Vladimir Wolff w swoich książkach daje wyraz ogromnej wiary w polski oręż, jak i potencjał polityczny naszego kraju na arenie międzynarodowej. Choć z pewnością wśród czytelników znajdą się sceptycy, którzy jego pisarską wyobraźnie i fabułę odbiorą jako czystą fantazję, to warto jednak pamiętać, że: po pierwsze jest to fikcja literacka, w której wszystko jest możliwe. Po drugie: mieliśmy już chyba dostatecznie dużo martyrologii i nie zaszkodzi wreszcie spuścić solidny łomot „złym kolesiom”.  Po trzecie – rzeczywistość i historia zaskakiwała nas już nie raz scenariuszami, które wcześniej widzieliśmy jedynie w kategoriach czysto literackich lub filmowych (choć przyznać muszę, że końcówka "Metalowej burzy" była dla mnie lekko „kosmiczna”).  A skoro filmowym aspekcie mowa, pozwólcie, powtórzę, że książkę Vladimira Wolffa „Metalowa burza” chętnie zobaczyłbym w wersji na dużym ekranie. Póki co, powieść zadziałała na mój własny projektor w głowie. Polecam wam odpalenie za jej pomocą waszych!
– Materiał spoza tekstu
(* ===== verification/Progress.v ===== *)
(** Progress of backups and restores (src/ui/progress/counter.go,
    src/ui/backup/progress.go, rate_estimator.go, src/ui/restore/progress.go).

    A call is what it does under the mutex; a method that takes it several times is the
    list of these parts, between which others run.  Times are nanoseconds.  The printers
    and the goroutine that calls them are left out, and the division of floating point
    numbers in [rate] is a parameter. *)

From S2P Require Import Prelude Bytes GoString Restic Tree FileSaver Scanner.

#[local] Open Scope Z_scope.

(** * Counters *)

Record ProgressCounter := mkProgressCounter { pc_value : Z; pc_max : Z }.

(** A nil counter does nothing. *)
Definition Counter_Add (v : Z) (c : option ProgressCounter) : option ProgressCounter := (fun c => mkProgressCounter (u64 (pc_value c + v)) (pc_max c)) <$> c.
Definition SetMax (max : Z) (c : option ProgressCounter) : option ProgressCounter := (fun c => mkProgressCounter (pc_value c) max) <$> c.
Definition Counter_Get (c : ProgressCounter) : Z * Z := (pc_value c, pc_max c).

(** * The rate of a backup *)

Record rateBucket := mkRateBucket { rb_totalBytes : Z; rb_end : Z }.
Record rateEstimator := mkEstimator { re_buckets : list rateBucket; re_start : Z; re_totalBytes : Z }.

Definition newRateEstimator (start : Z) : rateEstimator := mkEstimator [] start 0.

Definition bucketWidth : Z := 1000000000.
Definition minRateEstimatorBytes : Z := 100 * 1000 * 1000.
Definition minRateEstimatorBuckets : nat := 20.
Definition minRateEstimatorMinutes : Z := 2.

(** The loop of [trim], at the time where the window starts. *)
Fixpoint trim_loop (window : Z) (buckets : list rateBucket) (start totalBytes : Z) : rateEstimator :=
  match buckets with
  | [] => mkEstimator [] start totalBytes
  | b :: rest =>
      if Nat.leb (length buckets) minRateEstimatorBuckets then mkEstimator buckets start totalBytes
      else if window <? rb_end b then mkEstimator buckets start totalBytes
      else
        let total := u64 (totalBytes - rb_totalBytes b) in
        if total <? minRateEstimatorBytes then mkEstimator buckets start totalBytes
        else trim_loop window rest (rb_end b) total
  end.
Definition trim (now : Z) (r : rateEstimator) : rateEstimator :=
  trim_loop (now - minRateEstimatorMinutes * 60 * 1000000000) (re_buckets r) (re_start r) (re_totalBytes r).

Definition add_bytes (n : Z) (b : rateBucket) : rateBucket := mkRateBucket (u64 (rb_totalBytes b + n)) (rb_end b).

(** The buckets with the bytes added to the last one, which may be new. *)
Fixpoint record_tail (now n : Z) (buckets : list rateBucket) : list rateBucket :=
  match buckets with
  | [] => [add_bytes n (mkRateBucket 0 (now + bucketWidth))]
  | [tail_] => if now <? rb_end tail_ then [add_bytes n tail_] else [tail_; add_bytes n (mkRateBucket 0 (now + bucketWidth))]
  | b :: rest => b :: record_tail now n rest
  end.

Definition recordBytes (now n : Z) (r : rateEstimator) : rateEstimator :=
  if n =? 0 then r else trim now (mkEstimator (record_tail now n (re_buckets r)) (re_start r) (u64 (re_totalBytes r + n))).

(** [quotient] of the bytes and the elapsed time. *)
Definition rate {F : Type} (quotient : Z -> Z -> F) (zero : F) (now : Z) (r : rateEstimator) : rateEstimator * F :=
  let r := trim now r in (r, if re_start r <? now then quotient (re_totalBytes r) (now - re_start r) else zero).

(** * The progress of a backup *)

Record Counter := mkCounter { ct_Files : Z; ct_Dirs : Z; ct_Bytes : Z }.
Record Changes := mkChanges { ch_New : Z; ch_Changed : Z; ch_Unchanged : Z }.
Record Summary := mkSummary { su_Files : Changes; su_Dirs : Changes; su_ProcessedBytes : Z; su_ItemStats : ItemStats }.

Record Progress := mkProgress {
  pr_estimator : rateEstimator;
  pr_scanStarted : bool;
  pr_scanFinished : bool;
  pr_currentFiles : gset string;
  pr_processed : Counter;
  pr_total : Counter;
  pr_errors : Z;
  pr_summary : Summary }.

Definition no_changes : Changes := mkChanges 0 0 0.
Definition NewProgress (now : Z) : Progress :=
  mkProgress (newRateEstimator now) false false ∅ (mkCounter 0 0 0) (mkCounter 0 0 0) 0 (mkSummary no_changes no_changes 0 no_stats).

Definition set_currentFiles (p : Progress) (files : gset string) : Progress :=
  mkProgress (pr_estimator p) (pr_scanStarted p) (pr_scanFinished p) files (pr_processed p) (pr_total p) (pr_errors p) (pr_summary p).
Definition set_summary (p : Progress) (s : Summary) : Progress :=
  mkProgress (pr_estimator p) (pr_scanStarted p) (pr_scanFinished p) (pr_currentFiles p) (pr_processed p) (pr_total p) (pr_errors p) s.
(* ===== verification/RepoCache.v ===== *)
(** Using a local cache with a repository (prepareCache, SetIndex and UseCache in
    src/repository/repository.go): once the index is known, what it does not name is
    dropped from the cache. *)

From S2P Require Import Prelude Bytes GoString Restic Sets IndexMap Index MasterIndex Crypto FsPath FS Backend Layout Os OsFiles Cache.

#[local] Open Scope Z_scope.

(** [UseCache]: a nil cache is not used. *)
Definition UseCache {B : Type} (wrap : Cache -> B -> B) (c : option Cache) (be : B) : option Cache * B :=
  match c with None => (None, be) | Some c => (Some c, wrap c be) end.

Section Prepare.
Context `{TempNames}.

(** An error of [Clear] is printed. *)
Definition clear_or_warn (c : option Cache) (t : FileType) (valid : gset ID) (msg : string) (st : os * list string) : os * list string * outcome unit :=
  match Clear c t valid st.1 with
  | (s, Ok _) => (s, st.2, Ok tt)
  | (s, Err e) => (s, st.2 ++ [msg], Ok tt)
  | (s, Panic p) => (s, st.2, Panic p)
  end.

Definition prepareCache (c : option Cache) (idx : MasterIndex) (s : os) : os * list string * outcome unit :=
  match c with
  | None => (s, [], Ok tt)
  | Some _ =>
      match MI_IDs idx with
      | Err e => (s, [], Err e)
      | Panic p => (s, [], Panic p)
      | Ok indexIDs =>
          match clear_or_warn c IndexFile indexIDs "error clearing index files in cache: %v" (s, []) with
          | (st, Ok _) =>
              match MI_Packs idx ∅ with
              | Err e => (st, Err e)
              | Panic p => (st, Panic p)
              | Ok packs => clear_or_warn c PackFile packs "error clearing pack files in cache: %v" st
              end
          | r => r
          end
      end
  end.

(** The index of the repository after [SetIndex]. *)
Definition SetIndex (c : option Cache) (i : MasterIndex) (s : os) : os * list string * (MasterIndex * outcome unit) :=
  let '(st, r) := prepareCache c i s in (st, (i, r)).

(** ** What is left in the cache *)

Context `{!TempNamesLaws}.

Lemma cached_path_sub ca t t' sub sub' id id' :
  cacheLayoutPaths t = Some sub -> cacheLayoutPaths t' = Some sub' -> cached_path ca sub id = cached_path ca sub' id' -> sub = sub'.
Proof using Type. intros H1 H2 E. apply cached_path_inj in E as [? _]; [done|by apply (layout_dir_good t)|by apply (layout_dir_good t')]. Qed.

(** Without a warning the cache holds, of the index files and packs it held, those the
    index names, and its snapshots as before. *)
Theorem prepareCache_spec ca mi ids packs s s' (Hw : os_wf s) (Hids : MI_IDs mi = Ok ids) (Hpacks : MI_Packs mi ∅ = Ok packs) :
  prepareCache (Some ca) mi s = (s', [], Ok tt) ->
  forall id,
    file_content s' (cached_path ca "index" id) = (if bool_decide (id ∈ ids) then file_content s (cached_path ca "index" id) else None) /\
    file_content s' (cached_path ca "data" id) = (if bool_decide (id ∈ packs) then file_content s (cached_path ca "data" id) else None) /\
    file_content s' (cached_path ca "snapshots" id) = file_content s (cached_path ca "snapshots" id).
Proof using Type.
  unfold prepareCache, clear_or_warn. rewrite Hids, Hpacks. cbn [fst snd]. destruct (Clear (Some ca) IndexFile ids s) as [s1 [[]|e|p]] eqn:E1; [|by destruct (Clear _ PackFile packs _) as [? []]|done].
  destruct (Clear (Some ca) PackFile packs _) as [s2 [[]|e|p]] eqn:E2; cbn [fst snd] in E2 |- *; [|done..]. intros [= ->] id.
  pose proof (Clear_wf ca IndexFile "index" eq_refl ids s s1 tt Hw E1) as Hw1. destruct (Clear_spec ca IndexFile "index" eq_refl ids s s1 Hw E1) as [Hi Ho].
  destruct (Clear_spec ca PackFile "data" eq_refl packs s1 s' Hw1 E2) as [Hp Ho']. split_and!.
  - rewrite Ho', Hi; [done|]. intros id' E. by apply (cached_path_sub ca IndexFile PackFile "index" "data") in E.
  - rewrite Hp. case_bool_decide; [|done]. apply Ho. intros id' E. by apply (cached_path_sub ca PackFile IndexFile "data" "index") in E.
  - rewrite Ho', Ho; [done| |]; intros id' E; [by apply (cached_path_sub ca SnapshotFile IndexFile "snapshots" "index") in E|by apply (cached_path_sub ca SnapshotFile PackFile "snapshots" "data") in E].
Qed.
End Prepare.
Vladimir Wolff in his books expresses a great faith in the Polish military, as well as Poland’s political potential in the international arena. And although many of the readers might get skeptical and treat his writer’s imagination and plot as a pure fantasy, they need to keep in mind that: first of all, it is fiction where everything is possible. Second, we’ve had enough of martyrdom and it would be good to finally kick some ass of the “bad guys”. And last but not least, the reality and history have already surprised us many times with scenarios that we used to perceive as taken from books or movies (although I have to admit that the ending kicked me a bit “out of space”). And speaking of movies, let me repeat that I would be happy to see Vladimir Wollf’s “The Metal Storm” in the big screen. So far, the book has already turned on my own projector in my head. I recommend you that you take the book now and do the same with yours!